Case 4
A 17 year-old male with depression, and history of illicit drug use was
transferred to our hospital from an outside institution due to worsening
respiratory distress. He initially presented with 10 days of fever and
harsh, dry cough. Patient has a history of vaping nicotine and THC
multiple times a day for past 5 years. He was prescribed azithromycin
for community acquired pneumonia by Urgent Care prior to presentation to
our hospital. Symptoms continued to worsen, and the patient presented to
emergency room with increased respiratory rate and hypoxemia, with pulse
oximetry reading of 84% on room air.

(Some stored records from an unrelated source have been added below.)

(** What a pass over the slices of [l] does to slice [i]. *)
Lemma pass_over_spec now t0 t1 mapped good save l n st i :
  mem_shape (lw_mem st) -> length (lw_arena st) = 8%nat -> length (lw_scrub st) = 8%nat -> 0 <= i < 8 ->
  NoDup l -> (forall k, k ∈ l -> (k < 8)%nat) ->
  let st' := snd (pass_over now t0 t1 mapped good save l (n, st)) in
  let freed := scrub_flag i st' = false /\ so_quarantined (slot_at (lw_arena st') i) = false /\ zeroed (lw_mem st') i in
  mem_shape (lw_mem st') /\ length (lw_arena st') = 8%nat /\ length (lw_scrub st') = 8%nat /\ lw_slots st' = lw_slots st /\
  (Z.to_nat i ∈ l -> scrub_check now i st = true ->
     (freed \/ scrub_flag i st' = true) /\ (mapped = true -> (forall k, good i k = true) -> freed)) /\
  (Z.to_nat i ∉ l \/ scrub_check now i st = false ->
     scrub_flag i st' = scrub_flag i st /\ slot_at (lw_arena st') i = slot_at (lw_arena st) i /\ lw_mem st' !! Z.to_nat i = lw_mem st !! Z.to_nat i).
Proof.
  revert n st. induction l as [|k l IH]; intros n st Hm Ha Hs Hi Hnd Hl; cbn zeta.
  { cbn. split_and!; try done. intros H. by apply elem_of_nil in H. }
  apply NoDup_cons in Hnd as [Hk Hnd]. pose proof (Hl k ltac:(by left)) as Hk8. unfold pass_over. cbn [foldl].
  destruct (scrub_one now t0 t1 mapped (good (Z.of_nat k)) save (Z.of_nat k) st) as [d st1] eqn:E1.
  pose proof E1 as E1'. apply (scrub_one_frame _ _ _ _ _ _ _ _ _ _ i Hm Ha Hs) in E1' as (F1 & F2 & F3 & F4 & F5); [|lia|done].
  destruct (IH (n + d) st1 F2 F3 F4 Hi Hnd ltac:(intros x Hx; apply Hl; by right)) as (I1 & I2 & I3 & I4 & I5 & I6).
  fold (pass_over now t0 t1 mapped good save l (n + d, st1)) in *. set (st' := snd (pass_over now t0 t1 mapped good save l (n + d, st1))) in *.
  assert (Hcheck : i <> Z.of_nat k -> scrub_check now i st1 = scrub_check now i st).
  { intros Hne. destruct (F5 Hne) as (G1 & G2 & _). unfold scrub_check, index_leased. rewrite G1, F1. f_equal.
    unfold virt_slice_arena_scrub_due. by rewrite G2. }
  split; [done|]. split; [done|]. split; [done|]. split; [congruence|]. split.
  - intros Hin Hc. destruct (decide (i = Z.of_nat k)) as [->|Hne].
    + pose proof (scrub_one_frees _ _ _ _ _ _ _ _ _ _ Hm Ha Hs Hi Hc E1) as G. cbn zeta in G.
      destruct I6 as (J1 & J2 & J3); [left; by rewrite Nat2Z.id|]. rewrite J1, J2.
      assert (Hz : zeroed (lw_mem st1) (Z.of_nat k) -> zeroed (lw_mem st') (Z.of_nat k)) by (intros H; by eapply zeroed_frame).
      destruct G as [G1 G2]. split; [destruct G1 as [(? & ? & ?)|?]; [left; auto|by right]|]. intros M1 M2. destruct (G2 M1 M2) as (? & ? & ?). auto.
    + apply I5; [|by rewrite Hcheck]. apply elem_of_cons in Hin as [E|]; [lia|done].
  - intros H. destruct (decide (i = Z.of_nat k)) as [->|Hne].
    + destruct H as [H|H]; [destruct H; rewrite Nat2Z.id; by left|]. unfold scrub_one in E1. rewrite H in E1. cbn in E1. injection E1 as _ <-.
      apply I6. by right.
    + destruct (F5 Hne) as (<- & <- & <-). apply I6. rewrite Hcheck by done. destruct H as [H|H]; [|by right]. left.
      intros Hin. apply H. by right.
Qed.

Lemma slots_of_header mapped i st : lw_slots (write_header mapped i st) = lw_slots st.
Proof. apply write_header_slots. Qed.

(** * Theorems *)

Definition demo_mem : list (list Z) := repeat (repeat 7 64) 8.
Definition demo_base : Z := 0x40000000.
Definition env_ok : lease_env := mk_lenv true true.
Definition uuid_a : string := "aa".
Definition uuid_b : string := "bb".

(** A server that started and scrubbed every slice. *)
Definition scrubbed (c : Z) (st : low_state) : low_state := snd (virt_low_lease_scrub_pass c c c true (fun _ _ => true) true st).
Definition fresh_server : low_state := scrubbed 9000 (server_start 9000 demo_base (virt_low_lease_reset demo_mem [])).

Lemma demo_mem_shape : mem_shape demo_mem.
Proof.
  split; [done|]. intros m Hm. apply list_elem_of_lookup in Hm as [k Hk]. apply repeat_lookup in Hk as ->. by split; [cbn; lia|].
Qed.

(** C9: Through any order of reserves, releases, scrubs, guest writes, jobs, time and restarts of the server, with
    or without failures to write the store or to map a slice: an index and an owner are leased at most once,
    every binding is that of a lease, the counts of jobs in flight are exact, a slice that waits for its scrub
    is quarantined and not leased, and a slice that is neither leased nor waiting holds only zeroes. *)
Theorem low_reachable_ok mem base s :
  mem_shape mem -> base <> 0 -> base mod VIRT_LOW_LEASE_BYTES = 0 -> sys_reachable mem base s -> sys_ok s.
Proof. apply sys_reachable_inv. Qed.

Lemma low_reachable_ok_witness : sys_ok (first_start demo_mem 9000 demo_base).
Proof.
  apply (low_reachable_ok demo_mem demo_base); [apply demo_mem_shape|done|done|]. exists 9000. split; [lia|apply rtc_refl].
Defined.

(** What a grant of the lowest free index gives. *)
Lemma grant_fresh s env u cid r st' :
  sys_ok s -> grant env u cid (pick_index (sy_low s)) (sy_low s) = (r, st') ->
  match r with
  | OK_LEASE i e => 0 <= i < 8 /\ (forall v, ~ owner_of (lw_slots (sy_low s)) i v) /\ zeroed (lw_mem (sy_low s)) i /\
                    quiet (sy_clk s) (sy_jobs s) i /\ owner_of (lw_slots st') i u
  | _ => True
  end.
Proof.
  intros [Hok _]. unfold grant. destruct (pick_index (sy_low s)) as [k|] eqn:Ep; [|by intros [= <- _]].
  destruct (pick_index_Some _ _ Ep) as [Hk Ht]. destruct (not_taken _ _ Hk Ht) as [Hno Hnf].
  destruct (find_idx _ _) as [j|] eqn:Ej; [|by intros [= <- _]]. unfold save_locked. destruct (le_save env); [|by intros [= <- _]].
  intros [= <- <-]. apply find_idx_Some in Ej as (s0 & Hj & _). destruct Hok.
  split; [done|]. split; [done|]. split; [by apply ok_mem0|]. split; [by eapply idle_quiet|].
  rewrite slots_of_header, slots_of_bind. cbn.
  exists (mk_low true u k (lw_next_epoch (sy_low s)) cid). split; [|done].
  apply (list_elem_of_lookup_2 _ j), list_lookup_insert_eq. by eapply lookup_lt_Some.
Qed.

(** The two places where a reserve is answered: at once, or after its sleep. *)
Inductive answered := AtOnce | AfterWait (timedout : bool).

Definition reserve_at (w : answered) (env : lease_env) (u : string) (cid : Z) (st : low_state) : option reply * low_state :=
  match w with AtOnce => reserve_locked env u cid st | AfterWait timedout => reserve_wake env timedout u cid st end.

(** C20: A reserve that gives an owner a new lease, at once, after it slept until a scrub was done, or at the timeout of
    its sleep, gives it a slice that nobody leased, whose bytes are all zero and that no job of anybody can still write.
    A lease is new when the owner had none; at the timeout, which does not look for a lease of the owner, always. *)
Theorem fresh_lease_zeroed mem base s w env u cid i e st' :
  mem_shape mem -> base <> 0 -> base mod VIRT_LOW_LEASE_BYTES = 0 -> sys_reachable mem base s ->
  (w <> AfterWait true -> find_uuid u (sy_low s) = None) -> reserve_at w env u cid (sy_low s) = (Some (OK_LEASE i e), st') ->
  0 <= i < 8 /\ (forall v, ~ owner_of (lw_slots (sy_low s)) i v) /\ zeroed (lw_mem (sy_low s)) i /\
  quiet (sy_clk s) (sy_jobs s) i /\ owner_of (lw_slots st') i u.
Proof.
  intros Hm Hb0 Hb Hr Hnew. apply (sys_reachable_inv _ _ _ Hm Hb0 Hb) in Hr as Hok.
  assert (Hg : forall r st1, grant env u cid (pick_index (sy_low s)) (sy_low s) = (r, st1) -> Some r = Some (OK_LEASE i e) -> st1 = st' ->
    0 <= i < 8 /\ (forall v, ~ owner_of (lw_slots (sy_low s)) i v) /\ zeroed (lw_mem (sy_low s)) i /\
    quiet (sy_clk s) (sy_jobs s) i /\ owner_of (lw_slots st') i u).
  { intros r st1 E [= ->] ->. exact (grant_fresh s env u cid (OK_LEASE i e) st' Hok E). }
  assert (Htry : reserve_try env u cid (sy_low s) = (Some (OK_LEASE i e), st') ->
    exists r st1, grant env u cid (pick_index (sy_low s)) (sy_low s) = (r, st1) /\ Some r = Some (OK_LEASE i e) /\ st1 = st').
  { unfold reserve_try. destruct (pick_index (sy_low s)); [|destruct (_ && _); [done|]];
      (destruct (grant _ _ _ _ _) as [r st1]; intros [= -> ->]; by eexists _, _). }
  destruct w as [|timedout]; cbn [reserve_at].
  - unfold reserve_locked. destruct (negb (lw_ready _)); [done|]. destruct (_ || _); [done|]. rewrite Hnew by done.
    destruct (lw_next_epoch _ =? 0); [done|]. intros (r & st1 & E1 & E2 & E3)%Htry. by eapply Hg.
  - unfold reserve_wake. destruct timedout.
    + destruct (grant _ _ _ _ _) as [r st1] eqn:E. intros [= H1 H2]. eapply Hg; [reflexivity|by f_equal|done].
    + rewrite Hnew by done. cbn. intros (r & st1 & E1 & E2 & E3)%Htry. by eapply Hg.
Qed.

(** Slice 0 scrubbed and free after the first start. *)
Definition first_started : low_state := server_start 9000 demo_base (virt_low_lease_reset demo_mem []).
Definition zero_run : Z * low_state := scrub_run 9000 9000 true (fun _ => true) 0 first_started.
Definition scrubbed_zero : low_state := scrub_finish true 0 (snd zero_run).

#[local] Opaque server_start scrub_run scrub_finish reserve_locked reserve_wake.

Lemma first_due : scrub_check 9000 0 first_started = true.
Proof. vm_compute. reflexivity. Qed.

Lemma zero_run_rc : fst zero_run = 0.
Proof. vm_compute. reflexivity. Qed.

Lemma zero_run_eq : scrub_run 9000 9000 true (fun _ => true) 0 first_started = (0, snd zero_run).
Proof. rewrite <- zero_run_rc. apply surjective_pairing. Qed.

Lemma scrubbed_zero_reachable : sys_reachable demo_mem demo_base (mk_sys scrubbed_zero 9000 [] None []).
Proof.
  exists 9000. split; [lia|]. unfold first_start. fold first_started.
  eapply rtc_l; [exact (ss_scrub_check 0 first_started 9000 [] [] ltac:(lia) first_due)|].
  eapply rtc_l; [exact (ss_scrub_run 0 9000 9000 true (fun _ => true) first_started 9000 [] [] 0 (snd zero_run) zero_run_eq)|].
  eapply rtc_l; [exact (ss_scrub_finish 0 true (snd zero_run) 9000 [] [])|apply rtc_refl].
Qed.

Chest x-ray showed bilateral
interstitial opacities, elevated fibrinogen >1000 mg/dL,
D-dimer 2457 ng/mL C-reactive protein (CRP) 35.6 mg/dL and erythrocyte
sedimentation rate (ESR) 83 mm/hr . Hydroxychloroquine was given for 2
days for presumed COVID-19 pneumonia. This was discontinued when
multiple nasopharyngeal SARS-CoV-2 RT-PCR tests returned negative. At
the outside hospital, his respiratory support escalated to a maximum
requirement of nasal cannula 55L, and FiO2 of 50% and upon transfer, he
was intubated for respiratory failure. Repeat Nasopharyngeal SARS CoV-2
RT-PCR testing, which was again negative. Methylprednisolone was started
to treat the EVALI. He was extubated on hospital day 12 and was
discharged with no supplemental oxygen on hospital day 19.